§ What the task asks: Transcribe only the lines of the listing below from the one holding "installation and [LookPath]" through the one holding "resolved ← wrap_err", inclusive, without any change.

§ Data shown:
(** The program to be executed with its arguments; [install] is the filter's
    installation and [LookPath] the search for the command. *)
Definition execChild (euid egid : Z) (Setrlimit : Z * Z * Z -> result unit) (install : result unit)
    (LookPath : string -> result string) (args : list string) : result (list string) :=
  let invalid := Errorf "invalid child execution context" [] in
  match args with
  | limit :: name :: rest =>
      fail_if negb (euid =? contestantUID) || negb (egid =? contestantGID) with invalid;;
      limitMs ← match Atoi limit with
                | Ok limitMs => fail_if limitMs <=? 0 with Errorf "invalid child time limit" [];; Ok limitMs
                | Err _ => Err (Errorf "invalid child time limit" [])
                end;
      applyChildLimits Setrlimit limitMs;;
      wrap_err (fun e => Errorf "install syscall restrictions: %w" [FErr e]) install;;
      resolved ← wrap_err (fun e => Errorf "resolve contestant command: %w" [FErr e]) (LookPath name);
      Ok (resolved :: rest)
  | _ => Err invalid
  end.
End RunCase.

§ Response to the exercise:
    installation and [LookPath] the search for the command. *)
Definition execChild (euid egid : Z) (Setrlimit : Z * Z * Z -> result unit) (install : result unit)
    (LookPath : string -> result string) (args : list string) : result (list string) :=
  let invalid := Errorf "invalid child execution context" [] in
  match args with
  | limit :: name :: rest =>
      fail_if negb (euid =? contestantUID) || negb (egid =? contestantGID) with invalid;;
      limitMs ← match Atoi limit with
                | Ok limitMs => fail_if limitMs <=? 0 with Errorf "invalid child time limit" [];; Ok limitMs
                | Err _ => Err (Errorf "invalid child time limit" [])
                end;
      applyChildLimits Setrlimit limitMs;;
      wrap_err (fun e => Errorf "install syscall restrictions: %w" [FErr e]) install;;
      resolved ← wrap_err (fun e => Errorf "resolve contestant command: %w" [FErr e]) (LookPath name);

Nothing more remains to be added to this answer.